_TASK REQUIREMENTS_
If a line below includes the string "Hroom", copy it.

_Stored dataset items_
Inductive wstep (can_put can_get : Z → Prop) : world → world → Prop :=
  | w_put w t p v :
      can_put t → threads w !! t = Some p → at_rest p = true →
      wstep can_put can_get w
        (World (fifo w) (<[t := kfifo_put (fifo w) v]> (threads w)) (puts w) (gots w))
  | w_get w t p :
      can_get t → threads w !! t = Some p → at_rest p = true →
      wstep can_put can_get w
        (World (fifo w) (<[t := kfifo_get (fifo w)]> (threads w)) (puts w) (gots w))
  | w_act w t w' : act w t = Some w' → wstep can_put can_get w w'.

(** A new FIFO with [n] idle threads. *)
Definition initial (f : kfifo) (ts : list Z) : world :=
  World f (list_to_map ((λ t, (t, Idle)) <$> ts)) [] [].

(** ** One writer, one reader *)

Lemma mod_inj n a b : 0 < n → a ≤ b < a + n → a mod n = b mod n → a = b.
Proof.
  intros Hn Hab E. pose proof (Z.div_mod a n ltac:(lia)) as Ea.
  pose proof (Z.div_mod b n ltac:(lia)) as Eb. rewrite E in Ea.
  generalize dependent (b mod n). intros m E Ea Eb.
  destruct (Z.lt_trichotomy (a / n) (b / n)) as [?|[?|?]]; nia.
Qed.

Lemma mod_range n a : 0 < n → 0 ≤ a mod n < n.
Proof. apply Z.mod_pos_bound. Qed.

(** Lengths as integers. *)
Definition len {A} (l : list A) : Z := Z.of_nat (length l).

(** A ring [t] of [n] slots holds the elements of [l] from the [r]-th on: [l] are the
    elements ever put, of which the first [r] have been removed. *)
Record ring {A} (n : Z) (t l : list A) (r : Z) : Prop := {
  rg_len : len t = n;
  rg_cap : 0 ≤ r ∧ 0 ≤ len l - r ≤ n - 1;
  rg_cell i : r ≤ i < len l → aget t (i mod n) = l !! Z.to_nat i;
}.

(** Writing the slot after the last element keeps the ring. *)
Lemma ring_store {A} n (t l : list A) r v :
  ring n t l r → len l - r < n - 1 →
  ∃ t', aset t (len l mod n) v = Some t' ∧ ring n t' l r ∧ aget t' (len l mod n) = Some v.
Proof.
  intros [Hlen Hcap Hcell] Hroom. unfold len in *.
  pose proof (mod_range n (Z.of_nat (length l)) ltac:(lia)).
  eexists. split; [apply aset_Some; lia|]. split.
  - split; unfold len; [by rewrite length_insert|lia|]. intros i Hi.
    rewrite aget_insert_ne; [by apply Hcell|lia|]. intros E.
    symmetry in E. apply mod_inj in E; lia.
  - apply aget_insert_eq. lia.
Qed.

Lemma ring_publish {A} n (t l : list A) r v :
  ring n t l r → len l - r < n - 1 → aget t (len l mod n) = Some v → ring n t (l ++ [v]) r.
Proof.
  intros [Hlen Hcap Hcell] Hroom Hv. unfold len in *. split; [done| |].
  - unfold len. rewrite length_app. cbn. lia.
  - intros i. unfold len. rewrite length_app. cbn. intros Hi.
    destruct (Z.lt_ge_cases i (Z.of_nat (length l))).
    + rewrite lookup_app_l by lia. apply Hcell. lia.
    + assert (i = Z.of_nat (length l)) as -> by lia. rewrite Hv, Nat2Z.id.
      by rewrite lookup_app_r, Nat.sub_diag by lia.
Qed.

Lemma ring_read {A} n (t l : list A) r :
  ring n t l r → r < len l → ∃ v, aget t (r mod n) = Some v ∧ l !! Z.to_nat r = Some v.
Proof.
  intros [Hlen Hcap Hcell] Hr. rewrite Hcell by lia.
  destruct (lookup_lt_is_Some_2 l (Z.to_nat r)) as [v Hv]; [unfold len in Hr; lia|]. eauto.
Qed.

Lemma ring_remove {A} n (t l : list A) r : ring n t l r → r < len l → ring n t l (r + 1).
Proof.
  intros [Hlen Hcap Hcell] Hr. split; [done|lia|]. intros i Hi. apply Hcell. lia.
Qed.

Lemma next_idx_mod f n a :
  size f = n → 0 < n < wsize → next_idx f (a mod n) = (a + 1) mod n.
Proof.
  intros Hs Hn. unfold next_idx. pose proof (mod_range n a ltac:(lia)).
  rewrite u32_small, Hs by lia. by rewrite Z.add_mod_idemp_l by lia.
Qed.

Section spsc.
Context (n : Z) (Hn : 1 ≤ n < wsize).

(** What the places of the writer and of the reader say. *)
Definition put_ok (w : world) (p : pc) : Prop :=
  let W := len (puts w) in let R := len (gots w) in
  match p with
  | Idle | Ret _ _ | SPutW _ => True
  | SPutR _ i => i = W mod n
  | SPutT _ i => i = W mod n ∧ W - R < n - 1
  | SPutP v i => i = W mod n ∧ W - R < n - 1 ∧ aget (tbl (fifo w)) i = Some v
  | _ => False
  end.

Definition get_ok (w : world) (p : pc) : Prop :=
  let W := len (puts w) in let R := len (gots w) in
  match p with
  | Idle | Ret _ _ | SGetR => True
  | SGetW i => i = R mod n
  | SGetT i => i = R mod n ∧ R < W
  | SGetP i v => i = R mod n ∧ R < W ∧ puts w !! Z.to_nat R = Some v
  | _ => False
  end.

_OUTPUT BELOW_
  intros [Hlen Hcap Hcell] Hroom. unfold len in *.
  intros [Hlen Hcap Hcell] Hroom Hv. unfold len in *. split; [done| |].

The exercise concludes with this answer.